Most Common WATER Problems in Old Homes
There’s something charming about old homes that new construction just can’t replicate. But while you might love antique wooden floors, 100-year old crown moulding and large, sweeping porches, it’s important to remember that old homes can come with their fair share of problems. If you have been considering buying an older home or currently own an older home, be sure you consider these hidden issues and have them addressed right away.
1. Foundation Issues:
Some foundation issues are obvious — like a visibly noticeable warp in the floor. But other signs of damaged foundation aren’t so clear. If you’re considering buying an older home, here are other ways to check for foundational issues:
- Doors and windows that don’t latch properly.
- Cracks in drywall, especially over doors and windows.
- Chipping or flaking on floors and windows.
If you notice any of the above, have the foundation professionally inspected.
2. Roof Leaks:
Water intrusion is a home’s biggest enemy, which is why having a solid roof is so important. Checking for signs of water intrusion is one of the first things you should do when scouting an older home. Be on the lookout for water spots on the ceiling and stains from plumbing leaks and window leaks.
3. Old Plumbing:
Combine decades of use and minimal maintenance, and your charming old home can have serious plumbing issues. Low water pressure, corrosion, leaks and the like might not seem like huge burdens to bear, but these annoyances can lead to much bigger problems down the line. While old plumbing shouldn’t necessarily scare you away from buying your dream home, it’s an important factor to consider as new plumbing systems cost thousands of dollars.

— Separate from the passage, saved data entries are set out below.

(** * Hotelix: the recommendation chatbot, embedded and checked against its specification

    The development follows the Python sources of the repository:

    - [chatbot/ai/recommendation.py]  scoring and ranking of hotel offers;
    - [chatbot/views.py]              the per-turn merge of the extracted intent
                                      into the stored search preferences;
    - [chatbot/ai/llm_engine.py]      the intent extractor and the reply generator;
    - [chatbot/ai/makcorps_client.py] the Makcorps search adapter.

    Python values are JSON-shaped: [None], booleans, integers, floats, strings,
    lists and string-keyed dictionaries.  Floats are idealised as exact
    rationals ([Q]): NaN, the infinities and rounding are outside the model.
    Exceptions are explicit ([result]); calls to the provider are recorded in a
    trace.  The builtins whose behaviour on text is a library matter
    ([float(str)], [int(str)], [str(obj)], [json.loads], [str.strip], the text
    of an exception) are the fields of a [Runtime]; the general statements
    hold for all runtimes, the worked examples use a small one. *)

From Stdlib Require Import ZArith QArith Qround Qminmax Lqa String Ascii List Bool Lia.
From Stdlib Require Import Permutation Sorted SetoidList.
Import ListNotations.

Set Implicit Arguments.
Local Open Scope string_scope.
Local Open Scope list_scope.

(** ** Python values, exceptions and the builtins the sources use *)

Module Py.

#[local] Set Warnings "-register-all".

Inductive value : Type :=
| VNone
| VBool (b : bool)
| VInt (n : Z)
| VFloat (x : Q)
| VStr (s : string)
| VList (l : list value)
| VDict (d : list (string * value)).

(** A [dict] keeps its items in insertion order, one item per key. *)
Definition dict := list (string * value).

(** The exceptions the sources can meet: the builtin ones, and those of the
    [requests] library ([Timeout], and [RequestException] for the others). *)
Inductive exn :=
| TypeError | ValueError | AttributeError | KeyError | IndexError
| Timeout | RequestException.

Inductive result (A : Type) : Type :=
| Ok (a : A)
| Raise (e : exn).
Arguments Ok {A} a.
Arguments Raise {A} e.

Definition bind {A B} (c : result A) (k : A -> result B) : result B :=
  match c with
  | Ok a => k a
  | Raise e => Raise e
  end.

Definition returns {A} (c : result A) : Prop := exists a, c = Ok a.

(** [d[k]] as a partial lookup. *)
Fixpoint lookup (k : string) (d : dict) : option value :=
  match d with
  | [] => None
  | (k', v) :: rest => if String.eqb k k' then Some v else lookup k rest
  end.

(** [d.get(k, default)] and [d.get(k)]. *)
Definition get_default (d : dict) (k : string) (default : value) : value :=
  match lookup k d with
  | Some v => v
  | None => default
  end.

Definition get (d : dict) (k : string) : value := get_default d k VNone.

(** [d[k] = v]: replaces the item in place, or appends a new one. *)
Fixpoint setitem (k : string) (v : value) (d : dict) : dict :=
  match d with
  | [] => [(k, v)]
  | (k', v') :: rest =>
      if String.eqb k k' then (k, v) :: rest else (k', v') :: setitem k v rest
  end.

(** [v.get(k, default)] on any value: only a dictionary has the method. *)
Definition call_get (v : value) (k : string) (default : value) : result value :=
  match v with
  | VDict d => Ok (get_default d k default)
  | _ => Raise AttributeError
  end.

(** [d[k]] on a dictionary. *)
Definition getitem (d : dict) (k : string) : result value :=
  match lookup k d with
  | Some v => Ok v
  | None => Raise KeyError
  end.

(** [v[i]] for a position [i]: lists and strings are indexed; a dictionary
    (whose keys are strings) has no such key; other values are not
    subscriptable. *)
Definition subscript (v : value) (i : nat) : result value :=
  match v with
  | VList l =>
      match nth_error l i with
      | Some x => Ok x
      | None => Raise IndexError
      end
  | VStr s =>
      match String.get i s with
      | Some c => Ok (VStr (String c EmptyString))
      | None => Raise IndexError
      end
  | VDict _ => Raise KeyError
  | _ => Raise TypeError
  end.

(** [bool(v)]. *)
Definition truthy (v : value) : bool :=
  match v with
  | VNone => false
  | VBool b => b
  | VInt n => negb (n =? 0)%Z
  | VFloat x => negb (Qeq_bool x 0)
  | VStr s => negb (String.eqb s EmptyString)
  | VList l => match l with [] => false | _ :: _ => true end
  | VDict d => match d with [] => false | _ :: _ => true end
  end.

(** [a or b]. *)
Definition or_ (a b : value) : value := if truthy a then a else b.

(** [v is not None]. *)
Definition is_not_none (v : value) : bool :=
  match v with VNone => false | _ => true end.

(** [x < y] and [x <= y] on floats. *)
Definition Qltb (x y : Q) : bool := negb (Qle_bool y x).
Definition Qleb (x y : Q) : bool := Qle_bool x y.

(** [min(a, b)] keeps [a] unless [b < a]; [max(a, b)] keeps [a] unless [b > a]. *)
Definition min_ (a b : Q) : Q := if Qltb b a then b else a.
Definition max_ (a b : Q) : Q := if Qltb a b then b else a.

(** [int(x)] of a float truncates towards zero. *)
Definition truncate (x : Q) : Z :=
  if Qle_bool 0 x then Qfloor x else Qceiling x.

Definition bool_to_Z (b : bool) : Z := if b then 1%Z else 0%Z.

(** The library functions that read or write text. *)
Class Runtime : Type := {
  float_of_str : string -> option Q;      (* float(s); None is ValueError *)
  int_of_str : string -> option Z;        (* int(s); None is ValueError *)
  str_of : value -> string;               (* str(v) and f-string formatting *)
  json_loads : string -> option value;    (* json.loads(s); None is JSONDecodeError *)
  str_strip : string -> string;           (* s.strip() *)
  exn_text : exn -> string                (* str(e) *)
}.

Section Builtins.
Context {rt : Runtime}.

(** [float(v)]. *)
Definition float_ (v : value) : result Q :=
  match v with
  | VNone => Raise TypeError
  | VBool b => Ok (inject_Z (bool_to_Z b))
  | VInt n => Ok (inject_Z n)
  | VFloat x => Ok x
  | VStr s =>
      match float_of_str s with
      | Some x => Ok x
      | None => Raise ValueError
      end
  | VList _ | VDict _ => Raise TypeError
  end.

(** [int(v)]. *)
Definition int_ (v : value) : result Z :=
  match v with
  | VNone => Raise TypeError
  | VBool b => Ok (bool_to_Z b)
  | VInt n => Ok n
  | VFloat x => Ok (truncate x)
  | VStr s =>
      match int_of_str s with
      | Some n => Ok n
      | None => Raise ValueError
      end
  | VList _ | VDict _ => Raise TypeError
  end.
End Builtins.

(** The numeric value of a number; booleans count as 0 and 1. *)
Definition as_number (v : value) : option Q :=
  match v with
  | VBool b => Some (inject_Z (bool_to_Z b))
  | VInt n => Some (inject_Z n)
  | VFloat x => Some x
  | _ => None
  end.

Definition hashable (v : value) : bool :=
  match v with
  | VList _ | VDict _ => false
  | _ => true
  end.

(** [a == b] on hashable values: numbers compare by value across
    [bool], [int] and [float]. *)
Definition eqb (a b : value) : bool :=
  match as_number a, as_number b with
  | Some x, Some y => Qeq_bool x y
  | None, None =>
      match a, b with
      | VNone, VNone => true
      | VStr s, VStr t => String.eqb s t
      | _, _ => false
      end
  | _, _ => false
  end.

(** [iter(v)]: the items of a list, the characters of a string, the keys of
    a dictionary. *)
Definition iter (v : value) : result (list value) :=
  match v with
  | VList l => Ok l
  | VStr s => Ok (map (fun c => VStr (String c EmptyString)) (list_ascii_of_string s))
  | VDict d => Ok (map (fun kv => VStr (fst kv)) d)
  | _ => Raise TypeError
  end.

Definition mem (x : value) (s : list value) : bool := existsb (eqb x) s.

(** Adding the items one by one to an empty set: an item already present is
    dropped. *)
Definition set_add (acc : list value) (x : value) : list value :=
  if mem x acc then acc else acc ++ [x].

(** [set(v)]: a set is kept as the list of its distinct elements. *)
Definition set_ (v : value) : result (list value) :=
  bind (iter v) (fun items =>
    if forallb hashable items
    then Ok (fold_left set_add items [])
    else Raise TypeError).

(** [a & b]. *)
Definition set_inter (a b : list value) : list value :=
  filter (fun x => mem x b) a.

Definition nonempty {A} (l : list A) : bool :=
  match l with [] => false | _ :: _ => true end.

(** The stable ascending sort of [list.sort]: an item is inserted in front
    of the first item whose key is not smaller. *)
Section Sorting.
Variables (A : Type) (key : A -> Q).

Fixpoint insert (x : A) (l : list A) : list A :=
  match l with
  | [] => [x]
  | y :: ys => if Qleb (key x) (key y) then x :: y :: ys else y :: insert x ys
  end.

Definition sort_ascending (l : list A) : list A := fold_right insert [] l.

(** [sorted(l, key=key, reverse=reverse)]: with [reverse] the list is
    reversed, sorted and reversed again, which keeps items of equal key
    in their original order. *)
Definition sorted (reverse : bool) (l : list A) : list A :=
  if reverse then rev (sort_ascending (rev l)) else sort_ascending l.
End Sorting.

End Py.

Notation "x <- c ;; k" := (Py.bind c (fun x => k))
(at level 61, c at next level, right associativity).

(** ** chatbot/ai/recommendation.py *)

Module RecommendationEngine.
Import Py.

Section Scoring.
Context {rt : Runtime}.

(** [_to_float(value, default)]: [float(value)], or [default] when the
    conversion raises [TypeError] or [ValueError]. *)
Definition _to_float (v : value) (default : Q) : result Q :=
  match float_ v with
  | Ok x => Ok x
  | Raise TypeError | Raise ValueError => Ok default
  | Raise e => Raise e
  end.

(** The two operands of the price block:
    [budget = _to_float(user_prefs.get('budget_max'))] and
    [price = _to_float(hotel.get('price') or hotel.get('price_per_night'))]. *)
Definition budget_of (user_prefs : dict) : result Q :=
  _to_float (get user_prefs "budget_max") 0.0.

Definition price_of (hotel : dict) : result Q :=
  _to_float (or_ (get hotel "price") (get hotel "price_per_night")) 0.0.

(** Price scoring (30): what the block adds to [score]. *)
Definition price_points (budget price : Q) : Q :=
  if Qltb 0 budget then
    if Qleb price budget then 30 * (1 - (price / budget))
    else - 5
  else 15.

Definition price_score (user_prefs hotel : dict) : result Q :=
  budget <- budget_of user_prefs ;;
  price <- price_of hotel ;;
  Ok (price_points budget price).
(** ** Where the statements of the specification fail *)

(** C1 as stated fails.  On a surface of 5400000 x 5400000 the count is
    4374000000, more than an array can hold, and on one of
    2^531 x 2^531 the product is plus infinity: the call gives no result.
    And the count is the floor of the product on the doubles, not of the
    exact product: for 400 x 100 the script makes 5 stars, where
    floor (400 * 100 * 0.00015) is 6. *)
Lemma generateStars_no_result :
  Math_floor (Number := binary64 sine_table)
    (of_int 5400000 * of_int 5400000 * starDensity settings)%num
  = Some 4374000000%Z
  /\ generateStars_call (N := binary64 sine_table) (fun _ => of_int 0)
       settings (of_int 5400000) (of_int 5400000) init = None
  /\ (0x1p+531 * 0x1p+531 * starDensity (N := binary64 sine_table) settings
      = infinity)%float
  /\ generateStars_call (N := binary64 sine_table) (fun _ => of_int 0)
       settings 0x1p+531%float 0x1p+531%float init = None
  /\ option_map (fun r => length (fst r))
       (generateStars_call (N := binary64 sine_table) (fun _ => of_int 0)
          settings (of_int 400) (of_int 100) init) = Some 5%nat
  /\ Zfloor (400 * 100 * (15 / 100000))%R = 6%Z.
Proof.
  assert (forall width height : @num (binary64 sine_table),
             loop_ends settings width height = false ->
             generateStars_call (fun _ => of_int 0) settings width height init
             = None) as Hnone.
  { intros width height H. unfold generateStars_call. rewrite H. reflexivity. }
  split; [vm_compute; reflexivity|].
  split; [apply Hnone; vm_compute; reflexivity|].
  split; [vm_compute; reflexivity|].
  split; [apply Hnone; vm_compute; reflexivity|].
  split; [vm_compute; reflexivity|].
  apply Zfloor_eq. simpl. lra.
Qed.

(** C7 as stated fails: what a frame displays is not always the opacity
    the frame before computed.  [Math.random()] returns 0.5 five times
    and 0.25 from then on, [Date.now()] returns 0.  The page is loaded at
    100 x 100: its one star is generated with the opacity 0.75, and the
    frame the script runs itself paints 0.75, which no frame computed,
    and leaves the star at 0.5.  A resize to 100 x 100 then regenerates
    the star with the opacity 0.625, and the next frame paints 0.625, not
    the 0.5 of the frame before. *)
Lemma frame_paints_generated_opacity :
  let random := fun n : nat => if (n <? 5)%nat then 0.5%float else 0.25%float in
  let loaded :=
    exec (DOMContentLoaded (N := binary64 sine_table) random (fun _ => 0%Z)
            settings (of_int 100) (of_int 100)) init in
  let resize :=
    deliver (N := binary64 sine_table) random (fun _ => 0%Z) settings
      (Resize (of_int 100) (of_int 100)) in
  let frame :=
    deliver (N := binary64 sine_table) random (fun _ => 0%Z) settings Frame in
  drawn_opacities (calls loaded) = [0.75%float]
  /\ map opacity (stars loaded) = [0.5%float]
  /\ option_map (fun w => map opacity (stars w)) (resize loaded)
     = Some [0.625%float]
  /\ match resize loaded with
     | Some w =>
         option_map (fun w' => drawn_opacities (new_calls w w')) (frame w)
     | None => None
     end = Some [0.625%float].
Proof. vm_compute. repeat split; reflexivity. Qed.
Lemma connect_unarmed w : I w -> ok I any connect w.
Proof. intros Hw. unfold connect. repeat ok_step ltac:(fail); un_leaf. Qed.

Lemma rpc_timeout_unarmed id p w : I w -> ok I any (rpc_timeout id p) w.
Proof. intros Hw. unfold rpc_timeout. repeat ok_step ltac:(fail); un_leaf. Qed.

Lemma auth_succeeded_unarmed w : I w -> ok I any auth_succeeded w.
Proof.
  intros Hw. unfold auth_succeeded.
  repeat ok_step ltac:(un_at emitEvent emitEvent_unarmed); try un_leaf.
Qed.

Lemma auth_failed_unarmed q e w : I w -> ok I any (auth_failed q e) w.
Proof.
  intros Hw. unfold auth_failed.
  repeat ok_step ltac:(first [ un_at emitEvent emitEvent_unarmed
                             | un_at ws_close ws_close_unarmed ]);
    try un_leaf.
Qed.

Lemma settle_handshake_unarmed i o w : I w -> ok I any (settle_handshake i o) w.
Proof.
  intros Hw. unfold settle_handshake.
  repeat ok_step ltac:(first [ un_at auth_succeeded auth_succeeded_unarmed
                             | un_at auth_failed auth_failed_unarmed ]);
    try un_leaf.
Qed.

Lemma run_task_unarmed task w : I w -> ok I any (run_task task) w.
Proof.
  intros Hw. destruct task as [id p| |i]; cbn [run_task].
  - apply rpc_timeout_unarmed, Hw.
  - apply ok_bind_ok; [apply connect_unarmed, Hw|]. intros Hw'. apply ok_ret, Hw'.
  - apply settle_handshake_unarmed, Hw.
Qed.

End Unarmed.

(** A timer that fires is disarmed, and that is all that happens to the
    timers. *)
Lemma fire_timers h w :
  timers (rt (world_of (fire h w))) = delete h (timers (rt w)).
Proof.
  unfold fire. rewrite bind_eq, world_of_mk.
  change (value_of (get w)) with w. change (world_of (get w)) with w.
  destruct (timers (rt w) !! h) as [[due task]|] eqn:Ht.
  - rewrite bind_eq, world_of_mk.
    apply (run_task_unarmed (fun m => m = delete h (timers (rt w)))). reflexivity.
  - rewrite world_of_ret. symmetry. apply delete_id, Ht.
Qed.
Definition Otavio_samples (signed_char : bool) (chars : list Z) (s : hw)
  : list sample :=
  mkSample IrqDisable (pin s) true :: mkSample (PinInit 1) true true
    :: while_samples signed_char Otavio.CPU_CYCLES true chars
    ++ mkSample (PinWrite 1) true true
    :: (if PRIMASK s then [] else [mkSample IrqEnable true false]).

Definition Part000_samples (signed_char : bool) (chars : list Z) (s : hw)
  : list sample :=
  mkSample (PinInit 1) true (PRIMASK s)
    :: while_samples signed_char Part000.CPU_CYCLES (PRIMASK s) chars
    ++ [mkSample (PinWrite 1) true (PRIMASK s)].

Definition nonzero (c : Z) : Prop := c <> 0.

(** *** The two variants side by side *)

Inductive variant : Type :=
| CycleCounter     (* src/fw/otavio.h      *)
| BusyLoop.        (* src/unnamed/part_000 *)

Definition SendDebug_of (v : variant) : bool -> list Z -> M unit :=
  match v with
  | CycleCounter => Otavio.SendDebug
  | BusyLoop => Part000.SendDebug
  end.

Definition CPU_CYCLES_of (v : variant) : Z :=
  match v with
  | CycleCounter => Otavio.CPU_CYCLES
  | BusyLoop => Part000.CPU_CYCLES
  end.

Definition samples_of (v : variant) : bool -> list Z -> hw -> list sample :=
  match v with
  | CycleCounter => Otavio_samples
  | BusyLoop => Part000_samples
  end.

Definition SendDebugf_of (v : variant) (format_t args_t : Type)
           (render : format_t -> args_t -> list Z)
  : bool -> list Z -> format_t -> args_t -> M unit :=
  match v with
  | CycleCounter => Otavio.SendDebugf format_t args_t render
  | BusyLoop => Part000.SendDebugf format_t args_t render
  end.

(** A caller that sends one string after the other; the result lists the
    state in which each call returns. *)
Fixpoint sessions (send : list Z -> M unit) (strs : list (list Z)) (s : hw)
  : option (list hw) :=
  match strs with
  | [] => Some []
  | str :: strs' =>
      match send str s with
      | Some (_, s') => option_map (cons s') (sessions send strs' s')
      | None => None
      end
  end.

(** [str] holds a string of bytes closed by a terminator. *)
Definition c_string (str : list Z) : Prop :=
  exists chars rest,
    str = chars ++ 0 :: rest /\ Forall is_char chars /\ Forall nonzero chars.

(** The bytes of [l] before its first zero byte (all of [l] if it has
    none). *)
Fixpoint until_nul (l : list Z) : list Z :=
  match l with
  | [] => []
  | c :: l' => if c =? 0 then [] else c :: until_nul l'
  end.

Definition printable (c : Z) : Prop := 32 <= c <= 126.

(** *** The receiver of the round-trip law

    An asynchronous serial receiver at the sender's baud rate, 8 data bits,
    no parity, 1 stop bit, least-significant bit first, idle level high: it
    takes one sample of the line in each bit time. *)
Inductive rx_state : Type :=
| RxIdle
| RxData (k : nat) (acc : Z)      (* data bit [k] is next *)
| RxStop (acc : Z).

(** [None] is a framing error (stop bit sampled low). *)
Definition rx_step (st : rx_state) (lvl : Z) : option (rx_state * list Z) :=
  match st with
  | RxIdle => if lvl =? 0 then Some (RxData 0 0, []) else Some (RxIdle, [])
  | RxData k acc =>
      let acc' := acc + lvl * 2 ^ Z.of_nat k in
      if (k =? 7)%nat then Some (RxStop acc', [])
      else Some (RxData (S k) acc', [])
  | RxStop acc => if lvl =? 0 then None else Some (RxIdle, [acc])
  end.

Fixpoint uart_rx_from (st : rx_state) (line : list Z) : option (list Z) :=
  match line with
  | [] => match st with RxIdle => Some [] | _ => None end
  | lvl :: line' =>
      match rx_step st lvl with
      | Some (st', out) => option_map (app out) (uart_rx_from st' line')
      | None => None
      end
  end.

Definition uart_rx (line : list Z) : option (list Z) :=
  uart_rx_from RxIdle line.

(** *** The delay loop the specification asks for

    The same loop as [Otavio.CpuDelay] with the completion test written as
    the specification words it: leave once [current - start >= cycles] in
    unsigned 32-bit arithmetic. *)
Fixpoint CpuDelay_safe_while (tick : Z) (fuel : nat)
         (start_cycle cycles now : Z) : option Z :=
  match fuel with
  | O => None
  | S fuel' =>
      if (Otavio.CYCCNT now - start_cycle) mod two32 <? cycles
      then CpuDelay_safe_while tick fuel' start_cycle cycles (now + tick)
      else Some now
  end.

Definition CpuDelay_safe (tick : Z) (fuel : nat) (cycles : Z) (now : Z)
  : option Z :=
  CpuDelay_safe_while tick fuel (Otavio.CYCCNT now) cycles (now + tick).

(** ** The half-precision decoder (src/fw/otavio.h, lines 90 to 116)

    [float] is IEEE 754 binary32 and [double] binary64, with the
    operations of the Standard Library's specification of floating-point
    arithmetic (round to nearest, ties to even). *)

Definition is_uint16 (value : Z) : Prop := 0 <= value < 65536.

(** Conversion of an [int] to [float]; also the literals [1.0f] and
    [1024.0f]. *)
Definition float_of_int (n : Z) : spec_float :=
  binary_normalize 24 128 n 0 false.

(** Conversion of a [float] operand to [double]. *)
Definition double_of_float (x : spec_float) : spec_float :=
  match x with
  | S754_finite s m e => binary_normalize 53 1024 (cond_Zopp s (Zpos m)) e s
  | _ => x
  end.

(** Conversion of the [double] product to the [float] returned. *)
Definition float_of_double (x : spec_float) : spec_float :=
  match x with
  | S754_finite s m e => binary_normalize 24 128 (cond_Zopp s (Zpos m)) e s
  | _ => x
  end.

(** [std::pow(2.0f, n)] for an [int] [n]: the arguments are promoted to
    [double], and the result is the [double] 2^n. *)
Definition std_pow2 (n : Z) : spec_float :=
  SFldexp 53 1024 (SFone 53 1024) n.

Definition INFINITY : spec_float := S754_infinity false.

Definition NAN : spec_float := S754_nan.

Definition float16_to_float32 (value : Z) : spec_float :=
  let sign := Z.shiftr (Z.land value 0x8000) 15 in
  let exponent := Z.shiftr (Z.land value 0x7C00) 10 in
  let mantissa := Z.land value 0x03FF in
  if exponent =? 0 then
    if mantissa =? 0 then
      if negb (sign =? 0) then SFopp (S754_zero false) else S754_zero false
    else
      float_of_double
        (SFmul 53 1024
           (double_of_float
              (SFmul 24 128
                 (if negb (sign =? 0) then SFopp (float_of_int 1)
                  else float_of_int 1)
                 (SFdiv 24 128 (float_of_int mantissa) (float_of_int 1024))))
           (std_pow2 (-14)))
  else if exponent =? 31 then
    if mantissa =? 0 then
      if negb (sign =? 0) then SFopp INFINITY else INFINITY
    else NAN
  else
    float_of_double
      (SFmul 53 1024
         (double_of_float
            (SFmul 24 128
               (if negb (sign =? 0) then SFopp (float_of_int 1)
                else float_of_int 1)
               (SFadd 24 128 (float_of_int 1)
                  (SFdiv 24 128 (float_of_int mantissa)
                     (float_of_int 1024)))))
         (std_pow2 (exponent - 15))).

(** *** Reading the floats that come out *)

(** The real number a finite float stands for. *)
Definition SF2Q (x : spec_float) : Q :=
  match x with
  | S754_finite s m e =>
      ((if s then -1 else 1) * inject_Z (Zpos m) * Qpower 2 e)%Q
  | _ => 0%Q
  end.

(** The real number a finite IEEE 754 binary16 bit pattern stands for:
    sign in bit 15, exponent in bits 14 to 10, fraction in bits 9 to 0. *)
Definition half_value (value : Z) : Q :=
  let exponent := (value / 1024) mod 32 in
  let mantissa := value mod 1024 in
  ((if 32768 <=? value then -1 else 1)
   * (if exponent =? 0 then (mantissa # 1024) * Qpower 2 (-14)
      else (1 + (mantissa # 1024)) * Qpower 2 (exponent - 15)))%Q.

(** The binary32 float of a binary16 bit pattern, written out. *)
Definition half_decode (value : Z) : spec_float :=
  let s := 32768 <=? value in
  let exponent := (value / 1024) mod 32 in
  let mantissa := value mod 1024 in
  if exponent =? 0 then
    if mantissa =? 0 then S754_zero s
    else
      let d := Z.log2 mantissa + 1 in
      S754_finite s (Z.to_pos (mantissa * 2 ^ (24 - d))) (d - 48)
  else if exponent =? 31 then
    if mantissa =? 0 then S754_infinity s else S754_nan
  else S754_finite s (Z.to_pos ((1024 + mantissa) * 8192)) (exponent - 38).

(** The bit pattern whose decoding is [x]. *)
Definition half_encode (x : spec_float) : Z :=
  match x with
  | S754_zero s => if s then 32768 else 0
  | S754_infinity s => 31744 + (if s then 32768 else 0)
  | S754_nan => 32256
  | S754_finite s m e =>
      (if s then 32768 else 0)
      + (if e <=? -38 then Zpos m / 2 ^ (-24 - e)
         else (e + 38) * 1024 + (Zpos m / 8192 - 1024))
  end.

Asbestos was commonly used as insulation and fire retardant in homes built before the 1970s. While it was once praised for its heat resistance, tensile strength, and insulating properties, asbestos is highly toxic and a known cause of mesothelioma cancer. Because it can be difficult to detect and remove, removal costs vary widely, with an average of $1,700 per project — so be sure to consider this before buying an older home.
5. Old Windows, Poor Insulation:
Older windows don’t just add to your heating and cooling bills — they can also let in moisture. When it comes to any home, moisture is the enemy and can result in dry rot and mold problems. If the windows have been leaking for too long, there could also be damage to the walls and floors that isn’t visible to the naked eye so keep this in mind if you’re considering a historic abode. On average, homeowners spend about $4,800 when replacing windows so don’t overlook this.